“Without the person of outspoken opinion, however, without the critic, without the visionary, without the nonconformist, any society of whatever degree of perfection must fall into decay. Its habits (let us say virtues) will inevitably become entrenched, tyrannical; its controls will become inaccessible to the ordinary citizen.”
— Ben Shahn
Great art often emerges from tumultuous times. Similarly, it is during difficult times that society turns to the artists or art for inspiration, creative thinking, imagination or even for distraction.
We seem to be in such times where we need artists to join our causes. But with this encounter, questions arise: are we seeking to be challenged out of our comfort zones or do we simply want to make our work look better? Are we not, most likely, instrumentalising the artist?
Perhaps this is provocative, or even self-sabotaging, but these questions deserve contemplation and investigation. One theory may be that many of us who work in the NGO or activist spaces think of ourselves as nonconformists: we work to change the system, to challenge the status quo.
But in reality, most of us – and most of our organisations – are almost at all times, playing by the rules of the status quo. Which means we are part of the status quo. The artist, on the other hand, is almost always a nonconformist. So beyond making our work look nicer, one reason why we need the artist is to feel like we are close to the real nonconformists.
In doing so, are we not at risk of losing greater impact and more honest connections? Perhaps if we can better understand the role of the artist in society, we may imagine more interesting ways of collaborating with them.
If we look to History, past and present, we can identify about four different roles that artists may play. First, they usually have an ability and an outlet to express emotions that many of us do not know how to express, or for which we may not have an outlet. In a world that relies too heavily on the rational, the knowledge-only approach to life and ignores the senses, the artist can become a sort of translator. Ben Shahn said we needed art “to remind man from time to time that he is human.”

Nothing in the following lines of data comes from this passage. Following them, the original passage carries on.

(* ===== verification/Scale.v ===== *)
(** Scaling of multiplexed counters ([perf_util.h]): the inline functions that estimate
    what a counter would have read had its event been scheduled all the time. *)
From stdpp Require Import base numbers list.
From Stdlib Require Import ZArith Lia Reals Lra SpecFloat.
From S2P Require Import Prelude.
From S2P Require Import Double.

(** The three elements of [uint64_t *values]. *)
Record values_t := mk_values {
  raw_count : Z;      (* values[0] *)
  time_enabled : Z;   (* values[1] *)
  time_running : Z    (* values[2] *)
}.
Definition values_ok (v : values_t) : Prop :=
  is_u64 (raw_count v) /\ is_u64 (time_enabled v) /\ is_u64 (time_running v).

(** The two texts given to [warnx]. *)
Inductive scale_warning := RawCountNotZero | RunningAboveEnabled.
#[global] Instance scale_warning_eq_dec : EqDecision scale_warning.
Proof. solve_decision. Defined.

Definition scale_warnings (values : values_t) : list scale_warning :=
  (if (time_running values =? 0) && (time_enabled values =? 0) && negb (raw_count values =? 0)
   then [RawCountNotZero] else []) ++
  (if time_enabled values <? time_running values then [RunningAboveEnabled] else []).

Definition perf_scale (values : values_t) : list scale_warning * outcome Z :=
  (scale_warnings values,
   if negb (time_running values =? 0)
   then to_u64 (div (mul (of_u64 (raw_count values)) (of_u64 (time_enabled values))) (of_u64 (time_running values)))
   else Val 0).

Definition perf_scale_delta (values prev_values : values_t) : list scale_warning * outcome Z :=
  (scale_warnings values,
   if negb (u64 (time_running values - time_running prev_values) =? 0)
   then
     let pval0 := of_u64 (raw_count prev_values) in
     let pval1 := of_u64 (time_enabled prev_values) in
     let pval2 := of_u64 (time_running prev_values) in
     let val0 := of_u64 (raw_count values) in
     let val1 := of_u64 (time_enabled values) in
     let val2 := of_u64 (time_running values) in
     to_u64 (div (mul (sub val0 pval0) (sub val1 pval1)) (sub val2 pval2))
   else Val 0).

(** The literal [1.0]. *)
Definition one : spec_float := S754_finite false 4503599627370496 (-52).

Definition perf_scale_ratio (values : values_t) : spec_float :=
  if time_enabled values =? 0 then S754_zero false
  else div (mul (of_u64 (time_running values)) one) (of_u64 (time_enabled values)).

(** * How close the estimate is *)

Section Close.
Local Open Scope R_scope.

Lemma roundoff_bound : 0 < unit_roundoff <= /1024 /\ 8 * unit_roundoff = / IZR (2 ^ 50).
Proof.
  unfold unit_roundoff. change (2 ^ 53)%Z with (8 * 2 ^ 50)%Z. rewrite mult_IZR.
  assert (128 <= IZR (2 ^ 50)) by (apply IZR_le; lia).
  assert (0 < / IZR (2 ^ 50)) by (apply Rinv_0_lt_compat; lra).
  rewrite Rinv_mult. assert (/ IZR (2 ^ 50) <= /128) by (apply Rinv_le_contravar; lra). lra.
Qed.

(** Three operands within a unit: the five roundings stay within eight units. *)
Lemma three_near x y z X Y Z :
  positive_double 1 65 x -> positive_double 1 65 y -> positive_double 1 65 z -> 0 < X -> 0 < Y -> 0 < Z ->
  near unit_roundoff X (value x) -> near unit_roundoff Y (value y) -> near unit_roundoff Z (value z) ->
  positive_double (-64) 132 (div (mul x y) z) /\
  near (8 * unit_roundoff) (X * Y / Z) (value (div (mul x y) z)).
Proof.
  intros Px Py Pz HX HY HZ Nx Ny Nz. destruct roundoff_bound as [Hu _].
  destruct (mul_near _ _ 1 65 1 65 Px Py ltac:(lia) ltac:(lia) ltac:(lia) ltac:(lia)) as [Pm Nm].
  destruct (div_near _ _ 1 131 1 65 Pm Pz ltac:(lia) ltac:(lia) ltac:(lia) ltac:(lia)) as [Pd Nd].
  split; [exact Pd|]. set (u := unit_roundoff) in *.
  assert (0 <= u * u <= u / 1024) as Hu2 by nra. assert (0 <= u * u * u <= u / 1024) as Hu3 by nra.
  assert (0 <= X * Y) as Ixy by (apply Rmult_le_pos; lra).
  pose proof (near_mul u u X Y _ _ ltac:(lra) ltac:(lra) ltac:(lra) ltac:(lra) Nx Ny) as N1.
  set (d1 := u + u + u * u) in N1.
  pose proof (near_trans d1 u _ _ _ ltac:(unfold d1; lra) ltac:(lra) Ixy N1 Nm) as N2.
  set (d2 := d1 + u + d1 * u) in N2. assert (0 <= d2 <= 4 * u) as Hd2 by (unfold d2, d1; nra).
  pose proof (near_div d2 u _ _ _ _ ltac:(lra) ltac:(lra) Ixy HZ N2 Nz) as N3.
  assert (0 <= X * Y / Z) as Iq.
  { apply Rmult_le_pos; [lra|]. apply Rlt_le, Rinv_0_lt_compat. lra. }
  set (d3 := d2 + 2 * u) in N3. assert (0 <= d3 <= 6 * u) as Hd3 by (unfold d3; lra).
  destruct (near_trans d3 u _ _ _ ltac:(lra) ltac:(lra) Iq N3 Nd) as [N4 N5].
  assert (d3 + u + d3 * u <= 8 * u) by nra.
  unfold near. split; [apply Rle_trans with (2 := N4)|apply Rle_trans with (1 := N5)];
    apply Rmult_le_compat_r; lra.
Qed.

Lemma scale_near a b c : (0 < a < 2 ^ 64)%Z -> (0 < b < 2 ^ 64)%Z -> (0 < c < 2 ^ 64)%Z ->
  let f := div (mul (of_u64 a) (of_u64 b)) (of_u64 c) in
  positive_double (-64) 132 f /\ near (8 * unit_roundoff) (IZR a * IZR b / IZR c) (value f).
Proof.
  intros Ha Hb Hc f. destruct (of_u64_near a Ha), (of_u64_near b Hb), (of_u64_near c Hc).
  apply three_near; try done; apply IZR_lt; lia.
Qed.

Lemma one_near : positive_double 1 65 one /\ near unit_roundoff 1 (value one).
Proof.
  assert (value one = 1) as ->.
  { unfold value, one. replace (-52)%Z with (- (52))%Z by done.
    pose proof (bpow_opp 52) as H. rewrite (bpow_IZR 52) in H by lia. rewrite Rmult_comm. exact H. }
  split; [by eexists _, _|]. destruct roundoff_bound. unfold near. lra.
Qed.

(** The ratio is that of the times up to a part in [2 ^ 50]. *)
Theorem perf_scale_ratio_close v : values_ok v ->
  (time_enabled v = 0%Z -> perf_scale_ratio v = S754_zero false) /\
  ((0 < time_enabled v)%Z -> time_running v = 0%Z -> perf_scale_ratio v = S754_zero false) /\
  ((0 < time_enabled v)%Z -> (0 < time_running v)%Z ->
   near (/ IZR (2 ^ 50)) (IZR (time_running v) / IZR (time_enabled v)) (value (perf_scale_ratio v))).
Proof.
  intros (_ & He & Hr). unfold perf_scale_ratio, is_u64 in *. destruct roundoff_bound as [_ <-].
  split; [by intros ->|]. destruct (Z.eqb_spec (time_enabled v) 0); [by split; intros; lia|].
  destruct (of_u64_near (time_enabled v)) as [Pe Ne]; [lia|]. split; intros _ H0.
  - rewrite H0, of_u64_0. by destruct Pe as (m & e & -> & _).
  - destruct (of_u64_near (time_running v)) as [Pr Nr]; [lia|]. destruct one_near as [P1 N1].
    rewrite <- (Rmult_1_r (IZR (time_running v))).
    apply three_near; done || (apply IZR_lt; lia) || lra.
Qed.

(** In integers: the truncation of a value near [x / c]. *)
Lemma close_integer x c v y : 0 < IZR c -> 0 <= IZR x -> near (8 * unit_roundoff) (IZR x / IZR c) y ->
  IZR v <= y < IZR v + 1 -> (2 ^ 50 * Z.abs (v * c - x) <= x + 2 ^ 50 * c)%Z.
Proof.
  intros Hc Hx [N1 N2] [V1 V2]. destruct roundoff_bound as [Hu E8]. rewrite E8 in N1, N2.
  assert (0 < IZR (2 ^ 50)) as HK by (apply IZR_lt; lia).
  set (q := IZR x / IZR c) in *. assert (IZR x = q * IZR c) as Eq by (unfold q; field; lra).
  assert (IZR (2 ^ 50) * (IZR v * IZR c - IZR x) <= IZR x) as H1.
  { apply Rle_trans with (IZR (2 ^ 50) * (/ IZR (2 ^ 50) * q * IZR c)).
    - apply Rmult_le_compat_l; [lra|]. rewrite Eq.
      replace (IZR v * IZR c - q * IZR c) with ((IZR v - q) * IZR c) by ring.
      apply Rmult_le_compat_r; lra.
    - right. rewrite Eq. field. lra. }
  assert (IZR (2 ^ 50) * (IZR x - IZR v * IZR c) <= IZR x + IZR (2 ^ 50) * IZR c) as H2.
  { apply Rle_trans with (IZR (2 ^ 50) * ((/ IZR (2 ^ 50) * q + 1) * IZR c)).
    - apply Rmult_le_compat_l; [lra|]. rewrite Eq.
      replace (q * IZR c - IZR v * IZR c) with ((q - IZR v) * IZR c) by ring.
      apply Rmult_le_compat_r; lra.
    - right. rewrite Eq. field. lra. }
  assert (2 ^ 50 * (v * c - x) <= x)%Z
    by (apply le_IZR; rewrite mult_IZR, minus_IZR, mult_IZR; exact H1).
  assert (2 ^ 50 * (x - v * c) <= x + 2 ^ 50 * c)%Z
    by (apply le_IZR; rewrite plus_IZR, !mult_IZR, minus_IZR, mult_IZR; exact H2).
  apply lt_IZR in Hc. apply le_IZR in Hx. lia.
Qed.
End Close.

Lemma div_mul_zero a b c : 0 < c < 2 ^ 64 -> is_u64 a -> is_u64 b -> a * b = 0 ->
  div (mul (of_u64 a) (of_u64 b)) (of_u64 c) = S754_zero false.
Proof.
  intros Hc Ha Hb H. destruct (of_u64_near c Hc) as [(m & e & -> & _) _].
  assert (mul (of_u64 a) (of_u64 b) = S754_zero false) as ->; [|done].
  unfold is_u64 in *. apply Z.mul_eq_0 in H as [-> | ->]; rewrite of_u64_0.
  - destruct (Z.eq_dec b 0) as [-> |]; [done|].
    by destruct (of_u64_near b ltac:(lia)) as [(m' & e' & -> & _) _].
  - destruct (Z.eq_dec a 0) as [-> |]; [done|].
    by destruct (of_u64_near a ltac:(lia)) as [(m' & e' & -> & _) _].
Qed.

Lemma scale_below a b c : 0 <= a * b < 2 ^ 63 * c -> 0 < c ->
  (IZR a * IZR b / IZR c < IZR (2 ^ 63))%R /\ (0 <= IZR a * IZR b / IZR c)%R.
Proof.
  intros Hab Hc. assert (0 < IZR c)%R by (apply IZR_lt; lia). rewrite <- mult_IZR. split.
  - apply Rmult_lt_reg_r with (IZR c); [done|].
    replace (IZR (a * b) / IZR c * IZR c)%R with (IZR (a * b)) by (field; lra).
    rewrite <- mult_IZR. apply IZR_lt. lia.
  - apply Rmult_le_pos; [apply IZR_le; lia|]. by apply Rlt_le, Rinv_0_lt_compat.
Qed.

Lemma scale_estimate a b c : is_u64 a -> is_u64 b -> is_u64 c -> 0 < c -> a * b < 2 ^ 63 * c ->
  exists res, to_u64 (div (mul (of_u64 a) (of_u64 b)) (of_u64 c)) = Val res /\ is_u64 res /\
    2 ^ 50 * Z.abs (res * c - a * b) <= a * b + 2 ^ 50 * c.
Proof.
  intros Ha Hb Hc H0 Hs. destruct (Z.eq_dec (a * b) 0) as [E|E].
  { exists 0. rewrite div_mul_zero by (done || unfold is_u64 in *; lia). unfold is_u64. repeat split; lia. }
  unfold is_u64 in Ha, Hb, Hc.
  destruct (scale_near a b c ltac:(lia) ltac:(lia) ltac:(lia)) as [Hp Hn].
  destruct (scale_below a b c ltac:(lia) H0) as [H63 H0q].
  assert (value (div (mul (of_u64 a) (of_u64 b)) (of_u64 c)) < IZR (2 ^ 64))%R as Hlt.
  { eapply Rle_lt_trans; [apply Hn|]. destruct roundoff_bound as [Hu _].
    change (2 ^ 64) with (2 * 2 ^ 63). rewrite mult_IZR. nra. }
  destruct (to_u64_floor _ _ _ Hp Hlt) as (res & -> & Hr & Hf). exists res. split; [done|]. split; [done|].
  eapply close_integer; [apply IZR_lt; lia|apply IZR_le; lia| |exact Hf].
  by rewrite mult_IZR.
Qed.

Lemma scale_warnings_spec v : values_ok v ->
  (RawCountNotZero ∈ scale_warnings v <-> time_running v = 0 /\ time_enabled v = 0 /\ raw_count v <> 0) /\
  (RunningAboveEnabled ∈ scale_warnings v <-> time_enabled v < time_running v).
Proof.
  intros _. unfold scale_warnings. rewrite !elem_of_app.
  destruct (Z.eqb_spec (time_running v) 0), (Z.eqb_spec (time_enabled v) 0), (Z.eqb_spec (raw_count v) 0),
    (Z.ltb_spec (time_enabled v) (time_running v)); cbn [andb negb]; rewrite ?list_elem_of_singleton, ?elem_of_nil;
    intuition (lia || congruence).
Qed.

(** The estimate [count * enabled / running], as long as it is below [2 ^ 63], is off by
    less than one count and a part in [2 ^ 50]; an event that never ran is estimated as
    zero.  The two texts report exactly the inconsistent times. *)
Theorem perf_scale_close v : values_ok v ->
  raw_count v * time_enabled v < 2 ^ 63 * time_running v \/ time_running v = 0 ->
  exists res, perf_scale v = (scale_warnings v, Val res) /\ is_u64 res /\
    (time_running v = 0 -> res = 0) /\
    (0 < time_running v ->
     2 ^ 50 * Z.abs (res * time_running v - raw_count v * time_enabled v)
       <= raw_count v * time_enabled v + 2 ^ 50 * time_running v) /\
    (RawCountNotZero ∈ scale_warnings v <-> time_running v = 0 /\ time_enabled v = 0 /\ raw_count v <> 0) /\
    (RunningAboveEnabled ∈ scale_warnings v <-> time_enabled v < time_running v).
Proof.
  intros Hv Hs. destruct (scale_warnings_spec v Hv) as [W1 W2]. destruct Hv as (Ha & Hb & Hc).
  unfold perf_scale. destruct (Z.eqb_spec (time_running v) 0) as [E|E]; cbn [negb].
  - exists 0. split; [done|]. split; [unfold is_u64; lia|]. split; [done|]. split; [lia|by split].
  - destruct (scale_estimate _ _ _ Ha Hb Hc) as (res & -> & Hr & H); [unfold is_u64 in Hc; lia|lia|].
    exists res. split; [done|]. split; [done|]. split; [done|]. by repeat split_and.
Qed.

(** The difference of two readings is scaled as one reading of the differences, while the
    counters stay below [2 ^ 53] and only grow. *)
Theorem perf_scale_delta_difference v p :
  0 <= raw_count p <= raw_count v -> 0 <= time_enabled p <= time_enabled v ->
  0 <= time_running p <= time_running v ->
  raw_count v < 2 ^ 53 -> time_enabled v < 2 ^ 53 -> time_running v < 2 ^ 53 ->
  snd (perf_scale_delta v p) =
  snd (perf_scale (mk_values (raw_count v - raw_count p) (time_enabled v - time_enabled p)
    (time_running v - time_running p))).
Proof.
  intros H0 H1 H2 B0 B1 B2. unfold perf_scale_delta, perf_scale. cbn [snd raw_count time_enabled time_running].
  rewrite u64_small by (unfold is_u64; lia). by rewrite !sub_of_u64 by lia.
Qed.

(** Examples: the first shows that the estimate of an event that ran all the time is not
    its count; the others that readings out of order have no defined result. *)
Module Examples.
Example full_time_loses_a_count :
  perf_scale (mk_values 42874670729 210125 210125) = ([], Val 42874670728).
Proof. vm_compute. reflexivity. Qed.

Example half_time : perf_scale (mk_values 1000 4000 2000) = ([], Val 2000).
Proof. vm_compute. reflexivity. Qed.

Example never_ran : perf_scale (mk_values 5 0 0) = ([RawCountNotZero], Val 0).
Proof. vm_compute. reflexivity. Qed.

Example estimate_too_big : snd (perf_scale (mk_values (2 ^ 63) 4 1)) = Fault UndefinedBehaviour.
Proof. vm_compute. reflexivity. Qed.

Example delta_backwards :
  snd (perf_scale_delta (mk_values 10 20 20) (mk_values 12 10 10)) = Fault UndefinedBehaviour.
Proof. vm_compute. reflexivity. Qed.

(** Two distinct times above [2 ^ 53] can be the same [double]. *)
Example delta_divides_by_zero :
  snd (perf_scale_delta (mk_values 10 20 (2 ^ 53 + 1)) (mk_values 0 10 (2 ^ 53))) = Fault UndefinedBehaviour.
Proof. vm_compute. reflexivity. Qed.

Example ratio_half : perf_scale_ratio (mk_values 7 10 5) = S754_finite false 4503599627370496 (-53).
Proof. vm_compute. reflexivity. Qed.

Lemma perf_scale_close_witness :
  exists res, snd (perf_scale (mk_values 42874670729 210125 210125)) = Val res /\ is_u64 res /\
    2 ^ 50 * Z.abs (res * 210125 - 42874670729 * 210125) <= 42874670729 * 210125 + 2 ^ 50 * 210125.
Proof.
  destruct (perf_scale_close (mk_values 42874670729 210125 210125)) as (res & E & Hr & _ & H & _).
  - unfold values_ok, is_u64. cbn. lia.
  - left. cbn. lia.
  - exists res. rewrite E. split; [done|]. split; [done|]. apply H. cbn. lia.
Defined.

Lemma perf_scale_delta_difference_witness :
  snd (perf_scale_delta (mk_values 1100 4400 2200) (mk_values 100 400 200)) = Val 2000.
Proof.
  rewrite perf_scale_delta_difference by (cbn; lia). vm_compute. reflexivity.
Defined.
End Examples.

The artist also plays the role of historian, documenting what is happening in society beyond the superficial, providing a critical voice and giving us a sense of what things were really like, giving us an insight into what people were actually thinking, what they were feeling; not just what happened on a specific date, who won, or who had the last word.
A third role is to reveal the truth, to help us see what we cannot see, or as Arthur Miller said “what we have chosen to forget.” This can have the effect of liberating us from our assumptions, opinions and judgements. The power of this role and its effect might become a threat to those in power, which is why artists are often the first ones to be silenced, imprisoned or exiled.
And finally, artists are nonconformists. They are often removed from mainstream thinking and can provide society with another vision of the world, to show us how things could be, they can help us think differently and imagine a better world.
Ben Okri believes artists must urgently engage with the environmental catastrophe that is upon us and calls for a new philosophy for our time, something he calls ‘existential creativity,’ a creativity where we must be strong dreamers and ask the unthinkable questions about how we live.
“We have to find a new art and a new psychology to penetrate the apathy and the denial that are preventing us [from] making the changes that are inevitable if our world is to survive. We need a new art to waken people both to the enormity of what is looming and the fact that we can still do something about it,” he wrote.
To him, it means everything he writes will be directed towards drawing attention to the situation in which we find ourselves. And it’s an invitation to others to follow.
The artist’s role is not to decorate our work, but to illuminate our world. It is not to entertain us, or reassure us, but to remind us of what is important; in the words of Toni Cade Bambara, “the role of the artist is to make the revolution irresistible.”
Words, Veronica Yates and illustration, Miriam Sugranyes
For references and further resources, visit our inspiration page.
Meet the Artists
Ben Shahn, (1898 – 1969) was a Lithuanian-born American artist and member of the Social Realist movement. His expressive figurative paintings, murals, and posters were inexorably tied to his pursuit of social justice and lifelong activism within leftist political beliefs.
Arthur Miller (1915 – 2005) was an American playwright, essayist and screenwriter in the 20th-century American theatre. Among his most popular plays are All My Sons, Death of a Salesman, The Crucible, and A View from the Bridge.
Ben Okri (born in 1959) is a Nigerian-British poet and novelist. He is considered one of the foremost African authors in the post-modern and post-colonial traditions, and has been compared favourably to authors such as Salman Rushdie and Gabriel García Márquez. In 1991, Okri won the Booker Prize with his novel The Famished Road.
Toni Cade Bambara, (1939 – 1995), was an African-American author, documentary film-maker, social activist and college professor. Bambara’s influence for her writings came from the streets of New York, where she experienced the teachings of Garveyites, Muslims, Pan-Africanists and Communists against the backdrop and the culture of jazz music.